Task item | Would you copy out each line of the records below that includes the word "left"?

Available records |
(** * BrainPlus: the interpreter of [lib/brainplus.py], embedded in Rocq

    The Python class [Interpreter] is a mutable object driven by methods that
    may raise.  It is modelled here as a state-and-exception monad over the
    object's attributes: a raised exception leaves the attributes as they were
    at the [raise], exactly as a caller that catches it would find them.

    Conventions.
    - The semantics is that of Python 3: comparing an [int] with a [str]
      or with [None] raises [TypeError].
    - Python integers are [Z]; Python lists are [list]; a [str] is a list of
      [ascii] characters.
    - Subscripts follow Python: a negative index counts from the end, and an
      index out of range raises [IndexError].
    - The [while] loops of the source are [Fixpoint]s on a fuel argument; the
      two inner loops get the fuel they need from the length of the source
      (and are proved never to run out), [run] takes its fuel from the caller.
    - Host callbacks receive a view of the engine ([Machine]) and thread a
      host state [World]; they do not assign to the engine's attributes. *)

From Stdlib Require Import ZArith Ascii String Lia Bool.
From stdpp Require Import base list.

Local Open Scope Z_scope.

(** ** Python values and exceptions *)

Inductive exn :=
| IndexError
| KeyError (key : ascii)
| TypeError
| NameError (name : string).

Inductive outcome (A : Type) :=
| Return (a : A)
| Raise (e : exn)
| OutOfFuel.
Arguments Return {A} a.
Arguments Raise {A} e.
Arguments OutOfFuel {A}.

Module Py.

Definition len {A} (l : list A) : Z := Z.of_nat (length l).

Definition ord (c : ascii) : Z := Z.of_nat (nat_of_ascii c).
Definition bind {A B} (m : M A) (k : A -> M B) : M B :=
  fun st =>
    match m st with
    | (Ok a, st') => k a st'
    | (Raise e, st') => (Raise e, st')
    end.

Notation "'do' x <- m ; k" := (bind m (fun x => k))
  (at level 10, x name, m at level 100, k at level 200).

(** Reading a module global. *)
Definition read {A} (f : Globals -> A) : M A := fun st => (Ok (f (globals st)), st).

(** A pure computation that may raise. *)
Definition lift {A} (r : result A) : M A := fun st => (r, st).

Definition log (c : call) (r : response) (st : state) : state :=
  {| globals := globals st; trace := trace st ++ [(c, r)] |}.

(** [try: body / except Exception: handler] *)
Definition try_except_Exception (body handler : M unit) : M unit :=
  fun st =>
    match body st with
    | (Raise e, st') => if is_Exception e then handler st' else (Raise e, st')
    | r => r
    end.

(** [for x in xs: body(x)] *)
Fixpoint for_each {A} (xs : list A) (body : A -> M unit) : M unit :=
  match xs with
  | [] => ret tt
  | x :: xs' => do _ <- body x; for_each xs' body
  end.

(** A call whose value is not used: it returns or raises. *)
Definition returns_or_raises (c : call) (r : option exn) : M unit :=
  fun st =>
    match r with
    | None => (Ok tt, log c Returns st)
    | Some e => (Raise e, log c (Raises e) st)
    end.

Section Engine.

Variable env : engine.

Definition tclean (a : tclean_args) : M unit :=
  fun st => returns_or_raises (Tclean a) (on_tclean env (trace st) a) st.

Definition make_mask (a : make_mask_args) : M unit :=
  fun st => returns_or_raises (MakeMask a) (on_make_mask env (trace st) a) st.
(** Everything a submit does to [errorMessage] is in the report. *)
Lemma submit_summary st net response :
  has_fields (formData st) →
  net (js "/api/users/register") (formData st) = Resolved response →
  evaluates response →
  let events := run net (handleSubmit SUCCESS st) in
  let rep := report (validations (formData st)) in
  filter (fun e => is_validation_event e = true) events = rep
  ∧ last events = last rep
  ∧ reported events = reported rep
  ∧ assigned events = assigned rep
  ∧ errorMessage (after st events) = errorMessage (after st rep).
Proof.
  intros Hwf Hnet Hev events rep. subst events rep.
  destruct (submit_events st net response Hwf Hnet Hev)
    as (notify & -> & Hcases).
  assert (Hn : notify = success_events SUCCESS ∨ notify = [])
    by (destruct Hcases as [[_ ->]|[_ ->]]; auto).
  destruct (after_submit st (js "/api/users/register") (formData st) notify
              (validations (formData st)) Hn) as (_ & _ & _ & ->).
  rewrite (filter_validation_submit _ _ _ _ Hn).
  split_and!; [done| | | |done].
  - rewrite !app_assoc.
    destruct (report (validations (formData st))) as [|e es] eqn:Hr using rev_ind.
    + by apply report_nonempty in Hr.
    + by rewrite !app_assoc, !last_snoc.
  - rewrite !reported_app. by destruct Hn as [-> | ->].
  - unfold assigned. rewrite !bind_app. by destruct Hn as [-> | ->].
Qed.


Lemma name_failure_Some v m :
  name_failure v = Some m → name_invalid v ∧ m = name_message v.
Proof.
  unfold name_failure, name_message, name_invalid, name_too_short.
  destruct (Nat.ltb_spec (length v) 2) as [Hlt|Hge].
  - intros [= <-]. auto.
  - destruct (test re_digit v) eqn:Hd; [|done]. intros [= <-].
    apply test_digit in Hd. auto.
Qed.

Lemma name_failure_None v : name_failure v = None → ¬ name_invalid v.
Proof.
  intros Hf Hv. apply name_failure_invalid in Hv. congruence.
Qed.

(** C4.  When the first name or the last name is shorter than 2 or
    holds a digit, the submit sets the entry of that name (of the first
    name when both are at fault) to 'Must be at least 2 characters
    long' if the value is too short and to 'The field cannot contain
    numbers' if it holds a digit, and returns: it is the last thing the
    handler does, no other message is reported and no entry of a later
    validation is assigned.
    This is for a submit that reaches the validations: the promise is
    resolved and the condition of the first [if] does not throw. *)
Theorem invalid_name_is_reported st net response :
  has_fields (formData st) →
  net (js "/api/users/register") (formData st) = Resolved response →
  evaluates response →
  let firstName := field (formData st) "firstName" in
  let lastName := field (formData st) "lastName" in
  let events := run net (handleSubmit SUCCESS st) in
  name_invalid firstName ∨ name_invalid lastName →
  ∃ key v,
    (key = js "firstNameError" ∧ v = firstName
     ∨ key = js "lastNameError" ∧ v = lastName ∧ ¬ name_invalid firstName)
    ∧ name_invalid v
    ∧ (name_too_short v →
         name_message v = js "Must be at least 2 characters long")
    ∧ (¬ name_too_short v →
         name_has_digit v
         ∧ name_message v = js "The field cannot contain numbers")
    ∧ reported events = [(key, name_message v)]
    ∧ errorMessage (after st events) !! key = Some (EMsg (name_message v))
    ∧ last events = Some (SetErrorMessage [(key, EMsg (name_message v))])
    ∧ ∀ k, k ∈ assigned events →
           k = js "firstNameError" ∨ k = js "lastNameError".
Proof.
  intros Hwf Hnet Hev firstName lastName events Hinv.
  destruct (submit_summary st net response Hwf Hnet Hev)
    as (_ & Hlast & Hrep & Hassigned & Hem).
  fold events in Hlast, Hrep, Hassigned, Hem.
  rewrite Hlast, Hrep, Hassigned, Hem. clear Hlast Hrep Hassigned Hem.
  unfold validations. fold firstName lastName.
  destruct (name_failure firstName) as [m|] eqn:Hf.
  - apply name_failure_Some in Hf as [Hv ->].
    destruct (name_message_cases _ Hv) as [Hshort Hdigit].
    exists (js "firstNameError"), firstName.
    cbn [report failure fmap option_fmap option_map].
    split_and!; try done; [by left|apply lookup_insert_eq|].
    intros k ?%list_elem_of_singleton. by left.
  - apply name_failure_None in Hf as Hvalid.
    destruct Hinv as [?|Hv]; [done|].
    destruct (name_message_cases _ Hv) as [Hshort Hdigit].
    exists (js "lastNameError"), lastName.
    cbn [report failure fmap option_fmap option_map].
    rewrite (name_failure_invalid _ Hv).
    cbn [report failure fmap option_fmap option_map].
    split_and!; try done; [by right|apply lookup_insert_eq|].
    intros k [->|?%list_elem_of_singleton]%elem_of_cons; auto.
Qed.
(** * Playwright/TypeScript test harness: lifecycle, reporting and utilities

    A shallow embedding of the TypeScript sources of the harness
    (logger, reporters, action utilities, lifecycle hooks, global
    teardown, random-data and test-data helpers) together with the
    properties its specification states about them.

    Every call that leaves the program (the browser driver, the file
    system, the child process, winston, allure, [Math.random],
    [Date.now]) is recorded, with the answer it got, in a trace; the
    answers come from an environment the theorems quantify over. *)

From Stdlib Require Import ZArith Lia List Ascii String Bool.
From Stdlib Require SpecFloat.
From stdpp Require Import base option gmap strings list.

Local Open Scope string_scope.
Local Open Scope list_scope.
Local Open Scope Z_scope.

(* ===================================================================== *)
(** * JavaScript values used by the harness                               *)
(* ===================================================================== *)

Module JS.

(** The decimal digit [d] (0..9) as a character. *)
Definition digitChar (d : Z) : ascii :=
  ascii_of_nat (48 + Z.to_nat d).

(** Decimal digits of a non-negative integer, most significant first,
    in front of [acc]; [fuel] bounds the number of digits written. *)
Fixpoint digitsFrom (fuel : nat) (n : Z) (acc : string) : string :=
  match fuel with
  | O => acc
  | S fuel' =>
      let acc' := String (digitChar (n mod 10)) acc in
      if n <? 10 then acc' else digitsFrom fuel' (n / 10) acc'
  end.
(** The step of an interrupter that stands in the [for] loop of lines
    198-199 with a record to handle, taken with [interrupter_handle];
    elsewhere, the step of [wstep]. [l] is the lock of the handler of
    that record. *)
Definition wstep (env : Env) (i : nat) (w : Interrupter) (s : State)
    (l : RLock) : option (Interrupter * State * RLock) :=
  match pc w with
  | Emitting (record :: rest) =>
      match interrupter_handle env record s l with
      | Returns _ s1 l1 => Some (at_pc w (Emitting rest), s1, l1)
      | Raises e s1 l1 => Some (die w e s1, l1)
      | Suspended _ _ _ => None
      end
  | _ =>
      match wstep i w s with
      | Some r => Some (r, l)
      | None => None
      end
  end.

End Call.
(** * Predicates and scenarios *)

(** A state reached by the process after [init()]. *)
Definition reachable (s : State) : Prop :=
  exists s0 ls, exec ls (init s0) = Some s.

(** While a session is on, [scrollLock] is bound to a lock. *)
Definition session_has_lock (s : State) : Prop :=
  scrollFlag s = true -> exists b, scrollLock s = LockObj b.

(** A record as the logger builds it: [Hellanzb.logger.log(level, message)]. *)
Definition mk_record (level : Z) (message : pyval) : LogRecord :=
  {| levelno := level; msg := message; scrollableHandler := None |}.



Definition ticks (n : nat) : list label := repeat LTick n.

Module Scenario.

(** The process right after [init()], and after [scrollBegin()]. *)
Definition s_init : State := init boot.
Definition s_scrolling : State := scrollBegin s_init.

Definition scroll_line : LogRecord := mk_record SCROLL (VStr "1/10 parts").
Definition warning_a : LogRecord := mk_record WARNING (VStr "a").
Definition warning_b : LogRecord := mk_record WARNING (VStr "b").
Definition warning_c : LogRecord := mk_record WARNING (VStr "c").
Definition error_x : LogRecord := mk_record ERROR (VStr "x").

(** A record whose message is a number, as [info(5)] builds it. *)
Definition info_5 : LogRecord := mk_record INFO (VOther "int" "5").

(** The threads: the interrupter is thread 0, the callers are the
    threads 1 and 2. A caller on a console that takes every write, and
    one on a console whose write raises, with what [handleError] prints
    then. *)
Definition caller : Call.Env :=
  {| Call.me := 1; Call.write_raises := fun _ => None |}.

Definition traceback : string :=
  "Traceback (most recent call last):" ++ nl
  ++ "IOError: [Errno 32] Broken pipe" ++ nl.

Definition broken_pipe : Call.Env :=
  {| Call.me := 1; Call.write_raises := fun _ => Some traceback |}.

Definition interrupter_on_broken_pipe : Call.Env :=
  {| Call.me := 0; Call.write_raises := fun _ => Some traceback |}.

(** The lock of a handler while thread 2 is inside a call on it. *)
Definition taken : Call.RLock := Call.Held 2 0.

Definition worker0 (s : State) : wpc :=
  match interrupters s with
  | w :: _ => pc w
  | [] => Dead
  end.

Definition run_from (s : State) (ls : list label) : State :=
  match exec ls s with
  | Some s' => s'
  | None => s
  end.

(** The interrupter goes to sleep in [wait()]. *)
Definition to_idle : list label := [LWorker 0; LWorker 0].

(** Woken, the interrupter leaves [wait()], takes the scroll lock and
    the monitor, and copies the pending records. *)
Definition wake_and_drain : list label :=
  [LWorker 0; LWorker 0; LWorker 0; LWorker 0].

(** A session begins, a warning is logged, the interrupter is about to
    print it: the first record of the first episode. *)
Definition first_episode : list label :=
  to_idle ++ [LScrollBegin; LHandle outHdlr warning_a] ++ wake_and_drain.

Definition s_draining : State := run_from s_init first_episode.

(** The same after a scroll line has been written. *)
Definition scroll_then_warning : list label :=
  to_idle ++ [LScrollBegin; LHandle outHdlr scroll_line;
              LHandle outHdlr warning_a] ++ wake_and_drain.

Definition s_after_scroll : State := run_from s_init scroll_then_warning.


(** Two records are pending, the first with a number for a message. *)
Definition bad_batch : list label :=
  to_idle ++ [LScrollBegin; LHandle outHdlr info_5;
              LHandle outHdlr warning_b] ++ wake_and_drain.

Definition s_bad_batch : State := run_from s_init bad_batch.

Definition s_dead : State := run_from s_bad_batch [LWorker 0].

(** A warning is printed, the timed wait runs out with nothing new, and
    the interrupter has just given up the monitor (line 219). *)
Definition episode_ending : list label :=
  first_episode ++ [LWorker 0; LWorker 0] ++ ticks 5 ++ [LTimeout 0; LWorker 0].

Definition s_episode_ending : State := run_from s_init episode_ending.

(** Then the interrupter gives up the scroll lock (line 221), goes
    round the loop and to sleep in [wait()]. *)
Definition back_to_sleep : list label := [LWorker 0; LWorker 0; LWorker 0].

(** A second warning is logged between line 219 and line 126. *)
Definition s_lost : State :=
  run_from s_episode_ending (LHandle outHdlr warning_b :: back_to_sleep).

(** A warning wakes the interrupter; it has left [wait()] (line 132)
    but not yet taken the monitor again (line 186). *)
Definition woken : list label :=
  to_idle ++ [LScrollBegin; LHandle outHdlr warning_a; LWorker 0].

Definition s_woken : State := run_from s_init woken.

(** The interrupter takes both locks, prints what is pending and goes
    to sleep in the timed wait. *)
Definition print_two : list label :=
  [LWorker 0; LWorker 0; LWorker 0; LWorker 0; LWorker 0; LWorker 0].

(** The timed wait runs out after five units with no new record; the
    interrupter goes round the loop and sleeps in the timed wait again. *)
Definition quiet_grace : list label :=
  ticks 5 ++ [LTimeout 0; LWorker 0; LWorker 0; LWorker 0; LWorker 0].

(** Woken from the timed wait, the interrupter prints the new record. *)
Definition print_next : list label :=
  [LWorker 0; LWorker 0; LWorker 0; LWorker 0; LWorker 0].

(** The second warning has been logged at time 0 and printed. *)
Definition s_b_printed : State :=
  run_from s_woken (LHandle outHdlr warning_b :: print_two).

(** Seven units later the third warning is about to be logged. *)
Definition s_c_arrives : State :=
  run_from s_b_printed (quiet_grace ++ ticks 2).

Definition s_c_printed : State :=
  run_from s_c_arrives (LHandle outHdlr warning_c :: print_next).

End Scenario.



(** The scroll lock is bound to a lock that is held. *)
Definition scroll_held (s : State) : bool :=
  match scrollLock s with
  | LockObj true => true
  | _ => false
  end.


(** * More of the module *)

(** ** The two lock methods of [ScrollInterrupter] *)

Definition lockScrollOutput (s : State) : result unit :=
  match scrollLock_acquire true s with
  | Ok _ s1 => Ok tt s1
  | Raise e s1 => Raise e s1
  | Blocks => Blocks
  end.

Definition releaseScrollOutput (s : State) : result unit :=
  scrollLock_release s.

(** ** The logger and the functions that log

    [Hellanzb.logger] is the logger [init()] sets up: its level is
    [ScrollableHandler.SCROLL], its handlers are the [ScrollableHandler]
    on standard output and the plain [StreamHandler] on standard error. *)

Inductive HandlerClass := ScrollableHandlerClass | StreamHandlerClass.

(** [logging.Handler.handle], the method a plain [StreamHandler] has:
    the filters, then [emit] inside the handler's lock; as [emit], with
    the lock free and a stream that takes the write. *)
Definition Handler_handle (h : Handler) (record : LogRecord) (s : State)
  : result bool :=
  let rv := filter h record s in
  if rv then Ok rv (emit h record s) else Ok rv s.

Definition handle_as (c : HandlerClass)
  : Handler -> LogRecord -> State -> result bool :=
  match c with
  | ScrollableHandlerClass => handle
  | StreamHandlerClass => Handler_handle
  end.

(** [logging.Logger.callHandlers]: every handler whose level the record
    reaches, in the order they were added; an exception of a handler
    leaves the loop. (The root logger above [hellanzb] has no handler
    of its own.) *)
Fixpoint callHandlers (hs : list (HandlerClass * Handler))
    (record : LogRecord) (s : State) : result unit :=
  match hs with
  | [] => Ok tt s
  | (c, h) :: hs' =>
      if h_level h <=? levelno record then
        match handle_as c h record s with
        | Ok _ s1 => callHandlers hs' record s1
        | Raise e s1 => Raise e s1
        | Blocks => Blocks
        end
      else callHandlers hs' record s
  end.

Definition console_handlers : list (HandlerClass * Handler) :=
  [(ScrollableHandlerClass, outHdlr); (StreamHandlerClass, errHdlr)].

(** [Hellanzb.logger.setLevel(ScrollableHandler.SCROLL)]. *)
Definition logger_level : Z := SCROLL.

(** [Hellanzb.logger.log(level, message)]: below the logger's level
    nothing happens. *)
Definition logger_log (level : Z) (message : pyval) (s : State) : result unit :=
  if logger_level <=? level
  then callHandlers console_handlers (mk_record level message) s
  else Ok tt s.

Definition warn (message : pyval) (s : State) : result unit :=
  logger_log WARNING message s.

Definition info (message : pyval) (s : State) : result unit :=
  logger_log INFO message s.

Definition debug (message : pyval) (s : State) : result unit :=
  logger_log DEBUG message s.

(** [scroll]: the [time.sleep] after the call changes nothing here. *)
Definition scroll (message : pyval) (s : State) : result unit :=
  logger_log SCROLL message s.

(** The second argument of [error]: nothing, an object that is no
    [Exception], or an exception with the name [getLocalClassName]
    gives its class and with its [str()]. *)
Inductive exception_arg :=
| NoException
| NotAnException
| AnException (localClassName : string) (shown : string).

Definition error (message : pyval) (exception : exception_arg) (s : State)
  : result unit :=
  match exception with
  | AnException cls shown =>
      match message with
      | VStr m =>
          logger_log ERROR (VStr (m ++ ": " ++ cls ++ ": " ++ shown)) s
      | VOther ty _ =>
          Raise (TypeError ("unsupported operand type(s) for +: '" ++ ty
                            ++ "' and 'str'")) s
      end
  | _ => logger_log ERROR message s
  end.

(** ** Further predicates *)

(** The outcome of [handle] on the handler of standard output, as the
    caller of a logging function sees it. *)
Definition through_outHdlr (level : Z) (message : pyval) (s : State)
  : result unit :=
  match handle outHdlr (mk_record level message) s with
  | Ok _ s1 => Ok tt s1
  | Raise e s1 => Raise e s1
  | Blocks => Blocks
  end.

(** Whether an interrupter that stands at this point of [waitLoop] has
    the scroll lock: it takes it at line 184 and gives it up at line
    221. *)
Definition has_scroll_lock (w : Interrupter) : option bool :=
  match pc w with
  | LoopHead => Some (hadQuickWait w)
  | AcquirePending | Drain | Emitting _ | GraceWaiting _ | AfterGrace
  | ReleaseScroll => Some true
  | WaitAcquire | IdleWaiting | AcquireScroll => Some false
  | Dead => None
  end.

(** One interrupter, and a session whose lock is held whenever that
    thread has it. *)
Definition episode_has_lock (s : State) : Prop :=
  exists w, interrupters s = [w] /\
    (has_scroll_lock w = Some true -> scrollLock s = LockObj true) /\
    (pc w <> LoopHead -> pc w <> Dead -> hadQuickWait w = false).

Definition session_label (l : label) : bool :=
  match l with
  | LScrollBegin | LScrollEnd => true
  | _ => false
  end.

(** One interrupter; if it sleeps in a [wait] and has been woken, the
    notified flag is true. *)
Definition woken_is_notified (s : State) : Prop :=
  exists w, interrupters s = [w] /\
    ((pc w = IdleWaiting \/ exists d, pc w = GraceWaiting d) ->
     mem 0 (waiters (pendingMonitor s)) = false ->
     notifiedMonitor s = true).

Solved exercise |
    split_and!; try done; [by left|apply lookup_insert_eq|].
    intros k ?%list_elem_of_singleton. by left.
(** A warning wakes the interrupter; it has left [wait()] (line 132)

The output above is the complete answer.